Closed orangejulius closed 5 years ago

orangejulius commented 5 years ago

Turns out the obsolete index creation is not compatible with the PIP service.

In the case where the sqlite database does not yet have the obsolete index, all PIP workers will attempt to create it, and most will fail to obtain a write lock.

This causes the workers, and thus the whole PIP service, to shut down without updating the SQLite db. Therefore no progress can be made and the PIP service can never start.

It's likely this wasn't caught during development because the SQLite database used for testing already had the index. However, the databases downloaded from dist.whosonfirst.org do not yet have it.

While this index is important for performance when reading from the SQLite database, it will eventually make its way into the official files.

In the meantime, the dataHost parameter in pelias.json can be used in combination with a custom SQLite db with the index already created, if max performance is desired.

missinglink commented 5 years ago

Oh interesting, I didn't consider a case where the disk is not writable.

I tested it on databases with and without the index, in the case where it doesn't previously exist it gets created, and can block for ~20s while it creates it.

I think it's best to leave this code as-is for the majority of users, once the dist files contain the index no cold start penalty will apply.

Is there a reason why we fail to obtain a 'write lock'?

missinglink commented 5 years ago

Another option is to check the file is writable before trying to open the DB in rw mode.
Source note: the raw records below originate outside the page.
(* ===== verification/Mem.v ===== *)
(** * Byte memories and node bit masks

    The memories of all nodes as one finite map from (node, byte offset) to byte
    values; an absent byte holds 0.  Range writes ([memcpy], [MPI_Put]) and range
    reads ([MPI_Get]) are loops over it.  The second part is about the 64-bit
    masks the Pyxis directory stores, one bit per node. *)

From S2P Require Import Prelude.

Abbreviation mem := (gmap (Z * Z) Z).

Definition mget (m : mem) (r a : Z) : Z := default 0 (m !! (r, a)).
Definition mput (m : mem) (r a v : Z) : mem := <[(r, a) := v]> m.

Fixpoint mem_write (m : mem) (r a : Z) (bs : list Z) : mem :=
  match bs with
  | [] => m
  | b :: bs => mem_write (mput m r a b) r (a + 1) bs
  end.

Fixpoint mem_read_n (m : mem) (r a : Z) (n : nat) : list Z :=
  match n with
  | O => []
  | S n => mget m r a :: mem_read_n m r (a + 1) n
  end.
Definition mem_read (m : mem) (r a len : Z) : list Z := mem_read_n m r a (Z.to_nat len).

(** The byte at position [i] of a list. *)
Definition byte_at (bs : list Z) (i : Z) : Z := nth (Z.to_nat i) bs 0.

Lemma mget_mput m r a v r' a' :
  mget (mput m r a v) r' a' = if decide (r = r' /\ a = a') then v else mget m r' a'.
Proof.
  unfold mget, mput. case_decide as E.
  - destruct E as [-> ->]. by rewrite lookup_insert_eq.
  - rewrite lookup_insert_ne; [done|]. intros [= -> ->]. by apply E.
Qed.

Lemma mget_write bs : forall m r a r' a',
  mget (mem_write m r a bs) r' a'
  = if decide (r = r' /\ a <= a' < a + Z.of_nat (length bs)) then byte_at bs (a' - a)
    else mget m r' a'.
Proof.
  induction bs as [|b bs IH]; intros m r a r' a'; simpl mem_write.
  - rewrite decide_False; [done|]. simpl. lia.
  - rewrite IH, mget_mput. simpl length. unfold byte_at.
    destruct (decide (r = r' /\ a + 1 <= a' < a + 1 + Z.of_nat (length bs))) as [E|E].
    + rewrite decide_True by lia. replace (Z.to_nat (a' - a)) with (S (Z.to_nat (a' - (a + 1)))) by lia.
      done.
    + destruct (decide (r = r' /\ a = a')) as [[-> ->]|E2].
      * rewrite decide_True by lia. by rewrite Z.sub_diag.
      * by rewrite decide_False by lia.
Qed.

Lemma mem_read_length m r a len : 0 <= len -> Z.of_nat (length (mem_read m r a len)) = len.
Proof.
  intros H. unfold mem_read.
  assert (E : forall n a, length (mem_read_n m r a n) = n).
  { induction n as [|n IH]; intros; simpl; [done|]. by rewrite IH. }
  rewrite E. lia.
Qed.

Lemma byte_at_read m r a len i : 0 <= i < len -> byte_at (mem_read m r a len) i = mget m r (a + i).
Proof.
  intros H. unfold byte_at, mem_read.
  assert (E : forall n k a, (k < n)%nat -> nth k (mem_read_n m r a n) 0 = mget m r (a + Z.of_nat k)).
  { induction n as [|n IH]; intros k b Hk; [lia|]. destruct k as [|k]; simpl.
    - f_equal. lia.
    - rewrite IH by lia. f_equal. lia. }
  rewrite E by lia. f_equal. lia.
Qed.

Lemma read_seq m r (f : Z -> Z) p n : forall a,
  (forall k, 0 <= k < n -> mget m r (a + k) = f (p + k)) -> mem_read m r a n = f <$> seqZ p n.
Proof.
  intros a H. unfold mem_read, seqZ.
  assert (G : forall k a p, (forall i, 0 <= i < Z.of_nat k -> mget m r (a + i) = f (p + i)) ->
            mem_read_n m r a k = f <$> ((fun i => Z.of_nat i + p) <$> seq 0 k)).
  { clear. induction k as [|k IH]; intros a p H; [done|].
    change (seq 0 (S k)) with (0%nat :: seq 1 k). rewrite !fmap_cons. cbn [mem_read_n]. f_equal.
    - rewrite <- (Z.add_0_r a), H by lia. f_equal. lia.
    - rewrite (IH (a + 1) (p + 1)).
      + rewrite <- fmap_S_seq, <- !list_fmap_compose. apply list_fmap_ext. intros i x _. simpl. f_equal. lia.
      + intros i Hi. rewrite <- !Z.add_assoc. apply H. lia. }
  apply G. intros i Hi. apply H. lia.
Qed.

(** ** Node bit masks *)
Definition node_bit (n : Z) : Z := Z.shiftl 1 n.
Definition has_bit (x n : Z) : bool := Z.testbit x n.

(** [isZeroOrPowerOf2], with the wrap of [x - 1] at 0. *)
Definition isZeroOrPowerOf2 (x : Z) : bool := Z.land x (sub64 x 1) =? 0.

(** [~id] at 64 bits. *)
Definition inv_bit (n : Z) : Z := Z.lxor (2 ^ 64 - 1) (node_bit n).

(** A mask of the nodes [0 .. k-1]. *)
Definition mask_of (k x : Z) : Prop := 0 <= x /\ forall i, has_bit x i = true -> 0 <= i < k.

Lemma node_bit_spec n i : 0 <= n -> has_bit (node_bit n) i = bool_decide (i = n).
Proof.
  intros Hn. unfold has_bit, node_bit. destruct (Z.ltb_spec i 0).
  - rewrite Z.testbit_neg_r by lia. symmetry. apply bool_decide_eq_false_2. lia.
  - rewrite Z.shiftl_spec by lia. destruct (bool_decide_reflect (i = n)) as [->|Hne].
    + by rewrite Z.sub_diag.
    + destruct (Z.ltb_spec (i - n) 0); [by rewrite Z.testbit_neg_r|].
      apply Z.bits_above_log2; [lia|]. simpl. lia.
Qed.

Lemma has_bit_neg x i : i < 0 -> has_bit x i = false.
Proof. apply Z.testbit_neg_r. Qed.

Lemma has_bit_lor x y i : has_bit (Z.lor x y) i = has_bit x i || has_bit y i.
Proof. apply Z.lor_spec. Qed.

Lemma has_bit_land x y i : has_bit (Z.land x y) i = has_bit x i && has_bit y i.
Proof. apply Z.land_spec. Qed.

Lemma mask_ext x y : (forall i, 0 <= i -> has_bit x i = has_bit y i) -> x = y.
Proof.
  intros H. apply Z.bits_inj'. intros i Hi. by apply H.
Qed.

Lemma mask_of_0 k : mask_of k 0.
Proof. split; [done|]. intros i. unfold has_bit. by rewrite Z.bits_0. Qed.

Lemma mask_of_bit k n : 0 <= n < k -> mask_of k (node_bit n).
Proof.
  intros Hn. split; [unfold node_bit; rewrite Z.shiftl_mul_pow2 by lia; lia|].
  intros i. rewrite node_bit_spec by lia. rewrite bool_decide_eq_true. lia.
Qed.

Lemma mask_of_lor k x y : mask_of k x -> mask_of k y -> mask_of k (Z.lor x y).
Proof.
  intros [H1 H2] [H3 H4]. split; [by apply Z.lor_nonneg|].
  intros i. rewrite has_bit_lor, orb_true_iff. intros [?|?]; auto.
Qed.

Lemma mask_of_land k x y : mask_of k x -> mask_of k (Z.land x y).
Proof.
  intros [H1 H2]. split; [apply Z.land_nonneg; by left|].
  intros i. rewrite has_bit_land, andb_true_iff. intros [? ?]; auto.
Qed.

Lemma mask_zero x : x = 0 <-> forall i, 0 <= i -> has_bit x i = false.
Proof.
  split; [intros -> i _; apply Z.bits_0|].
  intros H. apply mask_ext. intros i Hi. rewrite H by done. symmetry. apply Z.bits_0.
Qed.

Lemma mask_nonzero x : 0 <= x -> x ≠ 0 -> exists i, 0 <= i /\ has_bit x i = true.
Proof.
  intros Hx Hne. exists (Z.log2 x). split; [apply Z.log2_nonneg|].
  apply Z.bit_log2. lia.
Qed.

(** A mask with a bit [n] is that bit alone, or has a second one. *)
Lemma mask_single_or_more x n :
  0 <= n -> 0 <= x -> has_bit x n = true -> x = node_bit n \/ exists m, m ≠ n /\ has_bit x m = true.
Proof.
  intros Hn Hx Hb. destruct (decide (Z.ldiff x (node_bit n) = 0)) as [E|E].
  - left. apply mask_ext. intros i Hi. rewrite node_bit_spec by done.
    rewrite mask_zero in E. specialize (E i Hi). unfold has_bit in E, Hb |- *.
    rewrite Z.ldiff_spec in E. fold (has_bit (node_bit n) i) in E. rewrite node_bit_spec in E by done.
    destruct (bool_decide_reflect (i = n)) as [Ei|Ei]; [by subst|].
    simpl in E. by rewrite andb_true_r in E.
  - right. destruct (mask_nonzero (Z.ldiff x (node_bit n))) as (m & Hm & Hb2); [|done|].
    { apply Z.ldiff_nonneg. by left. }
    unfold has_bit in Hb2. rewrite Z.ldiff_spec in Hb2. fold (has_bit (node_bit n) m) in Hb2.
    rewrite node_bit_spec in Hb2 by done. apply andb_true_iff in Hb2 as [H1 H2].
    exists m. split; [|done]. intros ->. by rewrite bool_decide_true in H2.
Qed.

(** [isZeroOrPowerOf2] tells apart no or one node from at least two. *)
Lemma power_of_2_bit n : 0 <= n < 64 -> isZeroOrPowerOf2 (node_bit n) = true.
Proof.
  intros Hn. unfold isZeroOrPowerOf2. apply Z.eqb_eq.
  unfold node_bit. rewrite Z.shiftl_mul_pow2, Z.mul_1_l by lia.
  assert (0 < 2 ^ n < 2 ^ 64) by (split; [lia|apply Z.pow_lt_mono_r; lia]).
  rewrite sub64_small by lia. replace (2 ^ n - 1) with (Z.ones n) by (rewrite Z.ones_equiv; lia).
  rewrite Z.land_ones by lia. by rewrite Z.mod_same by lia.
Qed.

Lemma two_bits_not_power x n m :
  0 <= x < 2 ^ 64 -> 0 <= n -> 0 <= m -> n ≠ m -> has_bit x n = true -> has_bit x m = true ->
  isZeroOrPowerOf2 x = false.
Proof.
  intros Hx Hn Hm Hne Hbn Hbm. unfold isZeroOrPowerOf2. apply Z.eqb_neq.
  assert (x ≠ 0) by (intros ->; unfold has_bit in Hbn; by rewrite Z.bits_0 in Hbn).
  rewrite sub64_small by lia. intros E.
  (* the top bit survives the decrement when a lower one is set *)
  set (k := Z.log2 x). assert (Hk : 0 <= k) by apply Z.log2_nonneg.
  pose proof (Z.log2_spec x ltac:(lia)) as Hl. fold k in Hl.
  assert (exists j, 0 <= j < k /\ has_bit x j = true) as (j & Hj & Hbj).
  { assert (forall b, 0 <= b -> has_bit x b = true -> b <= k) as Hle.
    { intros b Hb Hbb. destruct (Z.le_gt_cases b k); [done|].
      unfold has_bit in Hbb. rewrite Z.bits_above_log2 in Hbb by (lia || (fold k; lia)). done. }
    pose proof (Hle n Hn Hbn). pose proof (Hle m Hm Hbm).
    destruct (Z.eq_dec n k); [exists m|exists n]; split; try done; lia. }
  assert (Hgt : 2 ^ k < x).
  { destruct (Z.eq_dec x (2 ^ k)) as [Ex|]; [|lia].
    unfold has_bit in Hbj. rewrite Ex, Z.pow2_bits_eqb in Hbj by lia.
    apply Z.eqb_eq in Hbj. lia. }
  assert (Hb1 : has_bit (x - 1) k = true).
  { unfold has_bit. replace k with (Z.log2 (x - 1)); [apply Z.bit_log2; lia|].
    apply Z.log2_unique; lia. }
  assert (Hb0 : has_bit x k = true) by (apply Z.bit_log2; lia).
  assert (has_bit (Z.land x (x - 1)) k = true) by (rewrite has_bit_land, Hb0, Hb1; done).
  rewrite E in H0. unfold has_bit in H0. by rewrite Z.bits_0 in H0.
Qed.

Lemma mask_bound k x : k <= 64 -> mask_of k x -> 0 <= x < 2 ^ 64.
Proof.
  intros Hk [Hx Hb]. split; [done|]. destruct (decide (x = 0)) as [->|Hne]; [done|].
  assert (Hl : has_bit x (Z.log2 x) = true) by (apply Z.bit_log2; lia).
  apply Hb in Hl. apply Z.log2_lt_pow2; lia.
Qed.

(** The three cases the directory code distinguishes. *)
Lemma mask_cases k x :
  k <= 64 -> mask_of k x ->
  x = 0 \/ (exists n, 0 <= n < k /\ x = node_bit n) \/
  (isZeroOrPowerOf2 x = false /\
   exists n m, n ≠ m /\ has_bit x n = true /\ has_bit x m = true).
Proof.
  intros Hk Hm. pose proof (mask_bound k x Hk Hm) as Hb. destruct Hm as [Hx Hm].
  destruct (decide (x = 0)) as [->|Hne]; [by left|]. right.
  destruct (mask_nonzero x Hx Hne) as (n & Hn & Hbn).
  destruct (mask_single_or_more x n Hn Hx Hbn) as [->|(m & Hmn & Hbm)].
  - left. exists n. split; [|done]. by apply Hm.
  - right. split; [|by exists n, m]. apply (two_bits_not_power x n m); try done.
    destruct (Z.ltb_spec m 0); [|done]. by rewrite has_bit_neg in Hbm.
Qed.

Lemma inv_bit_spec n i : 0 <= n < 64 -> 0 <= i < 64 -> has_bit (inv_bit n) i = negb (bool_decide (i = n)).
Proof.
  intros Hn Hi. unfold has_bit, inv_bit. rewrite Z.lxor_spec.
  fold (has_bit (node_bit n) i). rewrite node_bit_spec by lia.
  change (2 ^ 64 - 1) with (Z.ones 64). rewrite Z.ones_spec_low by lia. done.
Qed.

(** [x & ~id] removes exactly the node's own bit. *)
Lemma land_inv_bit k x n i :
  k <= 64 -> mask_of k x -> 0 <= n < 64 ->
  has_bit (Z.land x (inv_bit n)) i = has_bit x i && negb (bool_decide (i = n)).
Proof.
  intros Hk [Hx Hm] Hn. rewrite has_bit_land. destruct (has_bit x i) eqn:E; [|done].
  apply Hm in E. by rewrite inv_bit_spec by lia.
Qed.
orangejulius commented 5 years ago

To be clear, the disk is writable.

The way I understand it, it's a race condition between the different PIP worker processes. One of the workers will claim the lock, and the others will fail to claim it and then shut down. When any one PIP worker shuts down, the main process shuts itself and all the other workers down.

Another solution might be to wrap the obsolete index creation line in a try/catch block. It would fail for most workers but then they could continue on loading data. They might pay the penalty of not having an index, however.

missinglink commented 5 years ago

I see, this was intended for dev at this stage.

It was designed as a perf fix for a single writer environment and won't work in a cluster environment.

It's a tricky PR to merge because I believe we should leave it as-is for now and merge this once WOF starts generating dist files with the index included.

I wasn't intending 'sqlite: true' to be used in production environments yet.

orangejulius commented 5 years ago

Yeah, it's unfortunate because the performance is really helped by that index. I think we can solve it though.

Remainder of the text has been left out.